(** A column of the batch, with an entry for every token. *)
Lemma expanded_column {A B} (g : A -> B) (c : option (list A)) ns (P : B -> Prop) (l : list B) (x : list A) : c = Some x -> Forall (fun a => P (g a)) x -> length x = length ns ->
  l = mjoin (zip_with (fun n v => replicate n (g v)) ns x) -> length l = sum_list ns /\ Forall P l.
Proof.
  intros _ HP Hl ->. split; [by apply expanded_length|]. apply Forall_forall. intros y Hy. apply list_elem_of_join in Hy as (rep & Hy & Hrep).
  apply elem_of_zip_with in Hrep as (n & v & -> & _ & Hv). apply elem_of_replicate in Hy as [-> _]. rewrite Forall_forall in HP. by apply HP.
Qed.

Lemma fmap_expanded {A B} (f : A -> B) ns (x : list A) : fmap (M := list) f (mjoin (zip_with (fun n v => replicate n v) ns x)) = mjoin (zip_with (fun n v => replicate n v) ns (f <$> x)).
Proof.
  revert x. induction ns as [|n ns IH]; intros [|v x]; try done. cbn [zip_with fmap list_fmap]. rewrite !mjoin_cons, fmap_app, fmap_replicate. f_equal. apply IH.
Qed.

Lemma compute_probs_ok L vocab md temps k : m_all_greedy md = false -> m_temperature md = Some temps -> length temps = length L ->
  Forall (fun t => t == GREEDY_TEMPERATURE \/ 0 < t)%Q temps -> m_top_k md = fmap (M := option) (fmap (M := list) Z.of_nat) k -> filters_fit vocab (length L) k (m_top_p md) ->
  0 < vocab -> 0 < sum_list (counts L) -> Forall (logits_fit vocab) L ->
  exists F, compute_probs vocab (mjoin (sc_logits <$> L)) (cumsum (counts L)) md = Ok (fmap (M := list) (fun row => fmap (M := list) Fin (row_softmax row)) F) /\
    length F = sum_list (counts L) /\
    forall i r p row temp, L !! i = Some r -> sc_logits r !! p = Some row -> temps !! i = Some temp ->
      exists row', F !! (start (counts L) i + p) = Some row' /\ length row' = vocab /\ proper row' /\
        filter_row (at_row k i) (at_row (m_top_p md) i) ((fun x => fdiv x (own_temperature temp)) <$> row) row'.
Proof using TorchLaws0 TorchRowsLaws0 HK.
  intros Eg Et Htl Htp Ek [Hk Hp] Hv Hn HL. set (ns := counts L) in *. set (R := mjoin (sc_logits <$> L)).
  assert (HRl : length R = sum_list ns) by (unfold R; by rewrite sum_lengths, (counts_logits vocab L HL)). pose proof (logits_rows vocab L HL) as HR. fold R in HR.
  assert (Hns : Forall (fun n => n <= MAX_SPEC_LEN) ns) by (apply Forall_fmap, (Forall_impl _ _ _ HL); by intros r (H1 & _)). assert (Hnl : length ns = length L) by apply counts_length.
  unfold compute_probs. rewrite Eg, Et. cbn [of_option mbind result_bind]. fold own_temperature. rewrite HRl.
  rewrite (expand_ok temps ns _ own_temperature) by (done || lia || apply length_empty_floats). cbn [mbind result_bind]. set (te := mjoin (zip_with _ ns temps)).
  assert (Hte : length te = sum_list ns) by (apply expanded_length; lia). unfold apply_temperature. rewrite Hte, HRl, Nat.eqb_refl. cbn [mbind result_bind].
  set (S0 := zip_with (fun row t => (fun x => fdiv x t) <$> row) R te). assert (HSl : length S0 = sum_list ns) by (unfold S0; rewrite length_zip_with; lia).
  assert (Hat : forall i r p row temp, L !! i = Some r -> sc_logits r !! p = Some row -> temps !! i = Some temp ->
    S0 !! (start ns i + p) = Some ((fun x => fdiv x (own_temperature temp)) <$> row) /\ p < length (sc_drafts r)).
  { intros i r p row temp Hi Hpr Hti. destruct (Forall_lookup_1 _ _ _ _ HL Hi) as (_ & _ & Hll & _). assert (Hpl : p < length (sc_drafts r)) by (apply lookup_lt_Some in Hpr; lia).
    split; [|done]. unfold S0. rewrite lookup_zip_with. pose proof (logits_at vocab L i r p row HL Hi Hpr) as HR0. fold ns R in HR0. rewrite HR0. cbn. unfold te.
    by rewrite (expanded_at own_temperature temps ns i p _ temp (counts_at L i r Hi) Hti Hpl ltac:(lia)). }
  assert (HSw : shaped_tensor vocab (sum_list ns) S0).
  { split; [done|]. apply Forall_forall. intros y (row & t & -> & Hrow & _)%elem_of_zip_with. rewrite length_fmap. rewrite Forall_forall in HR. by apply HR. }
  set (k' := fmap (M := option) (fun l => mjoin (zip_with (fun n v => replicate n v) ns l)) k). set (p' := fmap (M := option) (fun l => mjoin (zip_with (fun n v => replicate n v) ns l)) (m_top_p md)).
  assert (Ek' : (match m_top_k md with None => Ok None | Some k => l ← expand_batch_to_tokens k (cumsum ns) (empty_ints (sum_list ns)) Datatypes.id; Ok (Some l) end) =
    Ok (fmap (M := option) (fmap (M := list) Z.of_nat) k')).
  { rewrite Ek. unfold k'. destruct k as [kl|]; [|done]. destruct (Hk kl eq_refl) as [Hkl _]. change (fmap (M := option) (fmap (M := list) Z.of_nat) (Some kl)) with (Some (fmap (M := list) Z.of_nat kl)).
    cbn [fmap option_fmap option_map]. rewrite expand_ok by (rewrite ?length_fmap; lia || apply length_empty_ints || done). cbn [mbind result_bind]. f_equal. f_equal. symmetry. apply fmap_expanded. }
  assert (Ep' : (match m_top_p md with None => Ok None | Some p => l ← expand_batch_to_tokens p (cumsum ns) (empty_floats (sum_list ns)) Datatypes.id; Ok (Some l) end) = Ok p').
  { unfold p'. destruct (m_top_p md) as [pl|] eqn:Epl; [|done]. destruct (Hp pl eq_refl) as [Hpl _]. rewrite expand_ok by (lia || apply length_empty_floats || done). done. }
  rewrite Ek', Ep'. cbn [mbind result_bind].
  assert (Hfit : filters_fit vocab (sum_list ns) k' p').
  { unfold k', p'. split; intros l Hl.
    - destruct k as [kl|]; [|done]. destruct (Hk kl eq_refl) as [Hkl HkF]. injection Hl as <-. apply (expanded_column Datatypes.id (Some kl) ns (fun k => 1 <= k <= vocab) _ kl); [done|exact HkF|lia|done].
    - destruct (m_top_p md) as [pl|]; [|done]. destruct (Hp pl eq_refl) as [Hpl HpF]. injection Hl as <-. apply (expanded_column Datatypes.id (Some pl) ns (fun p => 0 < p <= 1)%Q _ pl); [done|exact HpF|lia|done]. }
  destruct (apply_top_k_top_p_ok vocab (sum_list ns) k' p' S0 Hv Hn HSw Hfit) as (F & EF & HFl & HF). rewrite EF. cbn [mbind result_bind]. exists F. split; [done|]. split; [done|].
  intros i r p row temp Hi Hpr Hti. destruct (Hat i r p row temp Hi Hpr Hti) as [Hsi Hpl]. destruct (HF _ _ Hsi) as (row' & HFi & Hlen & Hfr).
  destruct (Forall_lookup_1 _ _ _ _ HL Hi) as (_ & _ & _ & Hrows). destruct (Forall_lookup_1 _ _ _ _ Hrows Hpr) as [_ Hproper].
  pose proof (proper_scaled row (own_temperature temp) Hproper (own_temperature_pos temp (Forall_lookup_1 _ _ _ _ Htp Hti))) as Hps. specialize (Hfr Hps).
  assert (Hkat : at_row k' (start ns i + p) = at_row k i).
  { unfold k', at_row. destruct k as [kl|]; [|done]. cbn. destruct (Hk kl eq_refl) as [Hkl _]. destruct (lookup_lt_is_Some_2 kl i) as [x Ex]; [rewrite Hkl; by eapply lookup_lt_Some|].
    rewrite Ex. by rewrite (repeated_at kl ns i p _ x (counts_at L i r Hi) Ex Hpl ltac:(lia)). }
  assert (Hpat : at_row p' (start ns i + p) = at_row (m_top_p md) i).
  { unfold p', at_row. destruct (m_top_p md) as [pl|]; [|done]. cbn. destruct (Hp pl eq_refl) as [Hpl' _]. destruct (lookup_lt_is_Some_2 pl i) as [x Ex]; [rewrite Hpl'; by eapply lookup_lt_Some|].
    rewrite Ex. by rewrite (repeated_at pl ns i p _ x (counts_at L i r Hi) Ex Hpl ltac:(lia)). }
  exists row'. split; [done|]. split; [done|]. pose proof Hfr as Hfr'. rewrite Hkat, Hpat in Hfr'. split; [|exact Hfr'].
  by apply (filter_proper vocab (sum_list ns) k' p' (start ns i + p) _ row' Hfit Hps).
Qed.
End Kernels.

▶ _Aim of the task_:
Once you find the line with "assert (Hfit : filters_fit" in the entries above, output it and each line after it up to and including the line with "as [_ Hproper].", and nothing else.

▶ _Output of the exercise_:
  assert (Hfit : filters_fit vocab (sum_list ns) k' p').
  { unfold k', p'. split; intros l Hl.
    - destruct k as [kl|]; [|done]. destruct (Hk kl eq_refl) as [Hkl HkF]. injection Hl as <-. apply (expanded_column Datatypes.id (Some kl) ns (fun k => 1 <= k <= vocab) _ kl); [done|exact HkF|lia|done].
    - destruct (m_top_p md) as [pl|]; [|done]. destruct (Hp pl eq_refl) as [Hpl HpF]. injection Hl as <-. apply (expanded_column Datatypes.id (Some pl) ns (fun p => 0 < p <= 1)%Q _ pl); [done|exact HpF|lia|done]. }
  destruct (apply_top_k_top_p_ok vocab (sum_list ns) k' p' S0 Hv Hn HSw Hfit) as (F & EF & HFl & HF). rewrite EF. cbn [mbind result_bind]. exists F. split; [done|]. split; [done|].
  intros i r p row temp Hi Hpr Hti. destruct (Hat i r p row temp Hi Hpr Hti) as [Hsi Hpl]. destruct (HF _ _ Hsi) as (row' & HFi & Hlen & Hfr).
  destruct (Forall_lookup_1 _ _ _ _ HL Hi) as (_ & _ & _ & Hrows). destruct (Forall_lookup_1 _ _ _ _ Hrows Hpr) as [_ Hproper].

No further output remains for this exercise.